Now that most US airlines have eliminated change fees on many fares, customers who are looking to take a leisure break or visit family and friends in a different city have started increasingly making their bookings 14-30 days out. That’s further into the future than in recent weeks. A4A says these new policies could be driving some of the renewed confidence in air travel, even though passenger demand remains on a very low level.
“People are constantly worried about quarantines and restrictions” at their outbound destinations, but also when they return home, Heimlich says. But customers “now may have more confidence to book further in advance because they know they have more flexibility to change the bookings.”
“Demands of a leisure-oriented traveler are quite different from a business traveller,” he adds, with airlines plotting more extensive networks and new routes that focus on travel primarily for fun rather than for work. “Long haul international and corporate will lag [leisure travel], that’s where the real question will be.”
According to US Department of Commerce statistics quoted by the trade group, Mexico was the clear leader in US-international travel in September, with 946,000 passengers. Of those, about two-thirds were US citizens going to Mexico. That country, along with Brazil, were the only two countries to which US citizens have been able to travel freely since the beginning of the coronavirus pandemic.
Many nations in Europe and Asia still require US citizens to quarantine upon arrival, or have closed their borders completely to them.
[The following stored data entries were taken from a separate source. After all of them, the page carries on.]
(* ===== verification/SoftbusAdapter.v ===== *)
(** * The table of softbus sessions

    [DSchedTransportSoftbusAdapter] of services/dtbschedmgr (softbus_adapter/
    transport): opening a session to a device or sharing the one that is there,
    the reference counts both ends keep of a shared session, and the dispatch of
    what arrives to the listeners of a service.  Softbus and the other services
    of the system are the record [Env]; the macros DMSFWK_ALL_CONNECT_MGR,
    DMSFWK_INTERACTIVE_ADAPTER, SOFTBUS_QUERY_VALID_QOS and DMS_CHECK_BLUETOOTH are
    undefined, as in the default build.  The mutexes serialise the operations, so
    each of them is one transition. *)

From Stdlib Require Import ZArith Lia.
From stdpp Require Import base list option strings relations.
From S2P Require Import Prelude ErrorCodes DataBuffer StdMap Effects SoftbusSession.
Import ErrorCodes.Dms.

(** ** Constants *)

Definition BIND_RETRY_INTERVAL : Z := 500.
Definition MAX_BIND_RETRY_TIME : Z := 4000.
Definition MAX_RETRY_TIMES : Z := 8.
Definition MS_TO_US : Z := 1000.
Definition SESSION_REUSE_CMD : Z := 10.
Definition SESSION_RELEASE_CMD : Z := 11.
Definition DATA_TYPE_SESSION_REUSE : Z := 100.
Definition DATA_TYPE_SESSION_RELEASE : Z := 101.
Definition SOFTBUS_QOS_CASE_HIGH : Z := 0.
Definition SOFTBUS_QOS_CASE_MIDDLE_HIGH : Z := 1.
Definition SOFTBUS_QOS_CASE_MIDDLE_LOW : Z := 2.
Definition SOFTBUS_QOS_CASE_LOW : Z := 3.
Definition SOFTBUS_MAX_VALID_QOS_CASE : Z := 3.
Definition DSCHED_MAX_RECV_DATA_LEN : Z := 104857600.
Definition SOCKET_DMS_SESSION_NAME : string := "ohos.distributedschedule.dms.connect".

(** [DSchedServiceType]. *)
Inductive ServiceType : Type := SERVICE_TYPE_INVALID | SERVICE_TYPE_CONTINUE | SERVICE_TYPE_COLLAB.

(** The two quality-of-service tables [Bind] is called with. *)
Inductive QosInfo : Type := g_qosInfo | g_watch_collab_qosInfo.

(** ** State and environment *)

(** [std::map<int32_t, std::shared_ptr<DSchedSoftbusSession>>]: no entry is null. *)
Record Adapter : Type := mkAdapter {
  sessions_ : std_map Z Session;
  listeners_ : std_map Z (list Z);
  serverSocket_ : Z;
  localSessionName_ : string;
  callingTokenId_ : Z;
  isAllConnectExist_ : bool
}.

Definition set_sessions (a : Adapter) (m : std_map Z Session) : Adapter :=
  mkAdapter m (listeners_ a) (serverSocket_ a) (localSessionName_ a) (callingTokenId_ a)
    (isAllConnectExist_ a).
Definition set_listeners (a : Adapter) (m : std_map Z (list Z)) : Adapter :=
  mkAdapter (sessions_ a) m (serverSocket_ a) (localSessionName_ a) (callingTokenId_ a)
    (isAllConnectExist_ a).
Definition set_serverSocket (a : Adapter) (s : Z) (name : string) : Adapter :=
  mkAdapter (sessions_ a) (listeners_ a) s name (callingTokenId_ a) (isAllConnectExist_ a).
Definition set_callingTokenId (a : Adapter) (t : Z) : Adapter :=
  mkAdapter (sessions_ a) (listeners_ a) (serverSocket_ a) (localSessionName_ a) t
    (isAllConnectExist_ a).

Definition init_adapter : Adapter := mkAdapter [] [] 0 "" 0 true.

(** The calls that leave the adapter. *)
Inductive Effect : Type :=
  | ESocket (peer : option string)
  | EListen (socket : Z)
  | EBind (socket : Z) (qos : QosInfo)
  | EUsleep (us : Z)
  | EShutdown (socket : Z)
  | ESend (socket : Z) (packet : bytes)
  | ELocalDeviceId
  | EIsWifiActive
  | ESetFirstCallerTokenID (token : Z)
  | EListenerShutdown (listener sessionId : Z) (isSelfcalled : bool)
  | EListenerData (listener sessionId : Z) (data : DataBuffer).

Class Env : Type := {
  env_Socket : list Effect -> Z;
  env_Listen : list Effect -> Z;
  env_Bind : list Effect -> Z;
  env_SendBytes : list Effect -> Z;
  env_GetSessionOption : list Effect -> Z -> Z * Z;
  env_LocalDeviceId : list Effect -> option string;
  env_IsWifiActive : list Effect -> bool;
  env_junk : list Effect -> SessionDataHeader;
  SOFTBUS_TRANS_PEER_SESSION_NOT_CREATED : Z;
  ERR_NULL_OBJECT : Z
}.

Section WithEnv.
Context `{Env}.

Abbreviation act := (M Adapter Effect).

Definition find_session (sessionId : Z) : act (option Session) :=
  let! a := get in mret (map_find (sessions_ a) sessionId).

Definition store_session (sessionId : Z) (s : Session) : act unit :=
  modify (fun a => set_sessions a (map_assign (sessions_ a) sessionId s)).

Definition erase_session (sessionId : Z) : act unit :=
  modify (fun a => set_sessions a (map_erase (sessions_ a) sessionId)).

(** The first session, in the order of the map, to a device. *)
Definition session_of (a : Adapter) (peerDeviceId : string) : option (Z * Session) :=
  List.find (fun e => bool_decide (peerDeviceId = GetPeerDeviceId e.2)) (sessions_ a).

(** ** Opening and closing *)

Definition CreateServerSocket : act Z :=
  do! modify (fun a => set_serverSocket a (serverSocket_ a) SOCKET_DMS_SESSION_NAME) in
  call (ESocket None) env_Socket.

Definition InitChannel : act Z :=
  let! socket := CreateServerSocket in
  do! modify (fun a => set_serverSocket a socket (localSessionName_ a)) in
  if socket <=? 0 then mret socket
  else
    let! ret := call (EListen socket) env_Listen in
    if negb (ret =? ERR_OK) then mret ret else mret ERR_OK.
Overall, international travel is still 88% lower than in the same period a year ago, Heimlich says. Non-citizen arrivals are 90% lower, and US citizen departures are 85% lower.
REBUILDING WITH FEWER WORKERS
Following the expiration of government aid earlier this month, most US carriers furloughed thousands of workers in order to remain solvent and now must attempt to rebuild their companies with fewer staff.
Airlines need to be cognizant of the effect that these furloughs will have on the remaining workforce, Heimlich says. Retaining talent and boosting morale through the crisis period will become critical for the companies.
“All carriers have seen cuts and you want to get through this with a talented, energized work force that wants to stay there and be enthusiastic for the customer base,” he adds. Airlines “always worry about cutting too much or the wrong way.”
US lawmakers from both sides of the political aisle are squabbling about a six-month extension to the aid, with the airlines saying that they would reverse furloughs already made if a deal is accomplished in the coming days.